(Saved data entries)
╔══
(** * rift.lsp.server: the document store and edit dispatch of [LspServer]

    A shallow embedding of [rift-engine/rift/lsp/server.py].  The server
    object is a record; every method is a computation in a small
    state-and-exception monad over that record.  What the server does to
    the outside world (log records, requests written to the RPC channel,
    batches of coroutines handed to [asyncio.wait]) is kept as traces in
    the same record, so that "nothing was sent" or "every observer got the
    same snapshot" are statements about the final state. *)

From Stdlib Require Import ZArith.
From stdpp Require Import gmap strings list fin_maps.

Open Scope string_scope.

(** ** Python-level plumbing *)

(** An argument of a call that has a default value: either the caller
    leaves it out or passes a value. *)
Inductive Arg (A : Type) : Type :=
| Omitted
| Given (a : A).
Arguments Omitted {A}.
Arguments Given {A} a.

Definition arg_or {A : Type} (dflt : A) (a : Arg A) : A :=
  match a with
  | Omitted => dflt
  | Given x => x
  end.

(** The exceptions the server raises itself, and whatever a collaborator
    (the transport, [ofdict]) raises through it. *)
Inductive Exn : Type :=
| AssertionError (msg : string)
| TypeError (msg : string)
| OtherError (name : string).

Inductive Outcome (A : Type) : Type :=
| Returned (a : A)
| Raised (e : Exn).
Arguments Returned {A} a.
Arguments Raised {A} e.

Definition outcome_bind {A B : Type} (o : Outcome A) (k : A → Outcome B) : Outcome B :=
  match o with
  | Returned a => k a
  | Raised e => Raised e
  end.

Inductive LogLevel : Type := DEBUG | INFO | ERROR.

(** ** The protocol shapes the server touches ([rift.lsp.types]) *)

Definition DocumentUri : Type := string.

Record Position : Type := { line : Z; character : Z }.

Record Range : Type := { range_start : Position; range_end : Position }.

Record TextEdit : Type := { edit_range : Range; newText : string }.

Record TextDocumentIdentifier : Type := { id_uri : DocumentUri; id_version : Z }.

Record TextDocumentEdit : Type :=
  { edit_textDocument : TextDocumentIdentifier; edits : list TextEdit }.

Record WorkspaceEdit : Type := { documentChanges : list TextDocumentEdit }.

Record ApplyWorkspaceEditParams : Type := { edit : WorkspaceEdit }.

Record ConfigurationItem : Type :=
  { section : option string; scopeUri : option DocumentUri }.

Record ConfigurationParams : Type := { items : list ConfigurationItem }.

Record TextDocumentItem : Type :=
  { uri : DocumentUri; languageId : string; version : Z; text : string }.

(** [dataclasses.replace(document, version=v, text=t)]: a fresh record, the
    other fields copied. *)
Definition replace (document : TextDocumentItem) (v : Z) (t : string) : TextDocumentItem :=
  {| uri := uri document; languageId := languageId document; version := v; text := t |}.

(** What goes out on the RPC channel: the method name and its parameters. *)
Inductive RequestParams : Type :=
| ParamsApplyWorkspaceEdit (p : ApplyWorkspaceEditParams)
| ParamsConfiguration (p : ConfigurationParams).

Record Request : Type := { req_method : string; req_params : RequestParams }.

(** What the server takes from its collaborators: the callbacks registered
    with it, [rift.lsp.types], [rift.util.ofdict] and the RPC channel. *)
Class Collaborators : Type :=
  { (** Identities of registered callbacks: hashable Python callables. *)
    Callable : Type;
    Callable_eq_dec :: EqDecision Callable;
    Callable_countable :: Countable Callable;
    (** [TextDocumentContentChangeEvent] and its [apply] method live in
        [rift.lsp.types]; the server only calls [change.apply(text)]. *)
    ContentChange : Type;
    apply : ContentChange → string → string;
    (** The raw value the transport hands back for a request, the typed
        [ApplyWorkspaceEditResponse], and [ofdict] between them. *)
    Json : Type;
    Response : Type;
    ofdict : Json → Outcome Response;
    (** The peer: what [self.request] evaluates to, given everything
        written to the channel so far (the last entry is the request being
        answered). *)
    editor : list Request → Outcome Json }.

Section Server.

Context {env : Collaborators}.

Record DidChangeTextDocumentParams : Type :=
  { textDocument : TextDocumentIdentifier; contentChanges : list ContentChange }.

(** The keyword arguments every change callback is called with. *)
Record ChangeKwargs : Type :=
  { before : TextDocumentItem;
    after : TextDocumentItem;
    changes : DidChangeTextDocumentParams }.

Inductive Target : Type :=
| Registered (callback : Callable)
| DefaultHook.

(** A coroutine object: a callback called with the keyword arguments, its
    body not yet run. *)
Record Coroutine : Type := { target : Target; kwargs : ChangeKwargs }.

(** What [apply_workspace_edit] may be handed at run time. *)
Inductive Payload : Type :=
| ObjApplyWorkspaceEditParams (p : ApplyWorkspaceEditParams)
| ObjWorkspaceEdit (e : WorkspaceEdit)
| ObjDict (raw : Json)
| ObjNone.

Record LspServer : Type :=
  { documents : gmap DocumentUri TextDocumentItem;
    change_callbacks : gmap DocumentUri (gset Callable);
    logged : list (LogLevel * string);
    sent : list Request;
    waited : list (list Coroutine) }.

(** [LspServer.__init__] *)
Definition init : LspServer :=
  {| documents := ∅; change_callbacks := ∅; logged := []; sent := []; waited := [] |}.

Definition set_documents (d : gmap DocumentUri TextDocumentItem) (s : LspServer) : LspServer :=
  {| documents := d; change_callbacks := change_callbacks s;
     logged := logged s; sent := sent s; waited := waited s |}.

Definition set_change_callbacks (c : gmap DocumentUri (gset Callable)) (s : LspServer)
  : LspServer :=
  {| documents := documents s; change_callbacks := c;
     logged := logged s; sent := sent s; waited := waited s |}.

(** ** The monad of methods *)

Definition M (A : Type) : Type := LspServer → Outcome A * LspServer.

#[export] Instance M_ret : MRet M := λ A a s, (Returned a, s).

#[export] Instance M_bind : MBind M := λ A B k m s,
  match m s with
  | (Returned a, s') => k a s'
  | (Raised e, s') => (Raised e, s')
  end.

Definition raise {A : Type} (e : Exn) : M A := λ s, (Raised e, s).

Definition get : M LspServer := λ s, (Returned s, s).

Definition modify (f : LspServer → LspServer) : M unit := λ s, (Returned (), f s).

Definition lift_outcome {A : Type} (o : Outcome A) : M A := λ s, (o, s).

Definition exec {A : Type} (m : M A) (s : LspServer) : LspServer := snd (m s).

Definition result {A : Type} (m : M A) (s : LspServer) : Outcome A := fst (m s).

(** [logger.<level>(msg)] *)
Definition log (lvl : LogLevel) (msg : string) : M unit :=
  modify (λ s, {| documents := documents s; change_callbacks := change_callbacks s;
                  logged := (logged s ++ [(lvl, msg)])%list; sent := sent s;
                  waited := waited s |}).

(** [await self.request(method, params)]: the request is written to the
    channel, then the peer's answer (or failure) comes back. *)
Definition request (method : string) (params : RequestParams) : M Json :=
  modify (λ s, {| documents := documents s; change_callbacks := change_callbacks s;
                  logged := logged s;
                  sent := (sent s ++ [{| req_method := method; req_params := params |}])%list;
                  waited := waited s |}) ;;
  s ← get;
  lift_outcome (editor (sent s)).

(** [await asyncio.wait(map(asyncio.ensure_future, callbacks))] *)
Definition asyncio_wait (callbacks : list Coroutine) : M unit :=
  modify (λ s, {| documents := documents s; change_callbacks := change_callbacks s;
                  logged := logged s; sent := sent s;
                  waited := (waited s ++ [callbacks])%list |}).

(** [self.change_callbacks[uri]] on a [defaultdict(set)]: a missing key is
    first bound to the empty set. *)
Definition change_callbacks_getitem (u : DocumentUri) : M (gset Callable) :=
  s ← get;
  match change_callbacks s !! u with
  | Some cbs => mret cbs
  | None => modify (set_change_callbacks (<[u := ∅]> (change_callbacks s))) ;; mret ∅
  end.

(** ** Methods of [LspServer] *)

Definition apply_workspace_edit (params : Payload) : M Response :=
  match params with
  | ObjApplyWorkspaceEditParams p =>
      response ← request "workspace/applyEdit" (ParamsApplyWorkspaceEdit p);
      response ← lift_outcome (ofdict response);
      mret response
  | _ => raise (TypeError "expected ApplyWorkspaceEditParams or InsertionEdit")
  end.

Definition apply_insert_text (u : DocumentUri) (position : Position) (txt : string)
    (version_arg : Arg (option Z)) : M Response :=
  let version := arg_or (Some 0%Z) version_arg in
  match version with
  | None => raise (AssertionError "version must be given, or we get no edit.")
  | Some version =>
      let textDocument := {| id_uri := u; id_version := version |} in
      let newText := txt in
      let pos := position in
      let params :=
        {| edit :=
            {| documentChanges :=
                [ {| edit_textDocument := textDocument;
                     edits := [ {| edit_range := {| range_start := pos; range_end := pos |};
                                   newText := newText |} ] |} ] |} |} in
      apply_workspace_edit (ObjApplyWorkspaceEditParams params)
  end.

Definition on_did_open (item : TextDocumentItem) : M unit :=
  log DEBUG ("editor opened " +:+ uri item) ;;
  s ← get;
  modify (set_documents (<[uri item := item]> (documents s))).

Definition _on_did_change (params : DidChangeTextDocumentParams) : M unit :=
  let item_id := textDocument params in
  s ← get;
  match documents s !! id_uri item_id with
  | None => log ERROR ("document " +:+ id_uri item_id +:+ " not opened")
  | Some document =>
      let text := fold_left (λ text change, apply change text)
                            (contentChanges params) (text document) in
      let document_after := replace document (id_version item_id) text in
      modify (λ s, set_documents (<[id_uri item_id := document_after]> (documents s)) s) ;;
      let kwargs := {| before := document; after := document_after; changes := params |} in
      cbs ← change_callbacks_getitem (id_uri item_id);
      let callbacks :=
        (λ callback, {| target := Registered callback; kwargs := kwargs |})
          <$> (elements cbs : list Callable) in
      let callbacks := (callbacks ++ [ {| target := DefaultHook; kwargs := kwargs |} ])%list in
      asyncio_wait callbacks
  end.

Definition register_change_callback (callback : Callable) (u : DocumentUri) : M unit :=
  cbs ← change_callbacks_getitem u;
  s ← get;
  modify (set_change_callbacks (<[u := cbs ∪ {[callback]}]> (change_callbacks s))).

Definition on_did_save (u : DocumentUri) : M unit := mret ().

Definition on_did_close (u : DocumentUri) : M unit := mret ().

Definition on_set_trace (value : string) : M unit := mret ().

Definition get_workspace_configuration (sec : option string) (scope : option DocumentUri)
  : M Json :=
  let params := {| items := [ {| section := sec; scopeUri := scope |} ] |} in
  request "workspace/configuration" (ParamsConfiguration params).

(** The [@rpc_method] table for inbound notifications. *)
Inductive Notification : Type :=
| DidOpen (item : TextDocumentItem)
| DidChange (params : DidChangeTextDocumentParams)
| DidSave (u : DocumentUri)
| DidClose (u : DocumentUri)
| SetTrace (value : string).

Definition method_name (n : Notification) : string :=
  match n with
  | DidOpen _ => "textDocument/didOpen"
  | DidChange _ => "textDocument/didChange"
  | DidSave _ => "textDocument/didSave"
  | DidClose _ => "textDocument/didClose"
  | SetTrace _ => "$/setTrace"
  end.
╚══
When the line containing "object is a" is reached, include it and stop. Until then, output each line of the entries exactly as given, starting from the first.

(** * rift.lsp.server: the document store and edit dispatch of [LspServer]

    A shallow embedding of [rift-engine/rift/lsp/server.py].  The server
    object is a record; every method is a computation in a small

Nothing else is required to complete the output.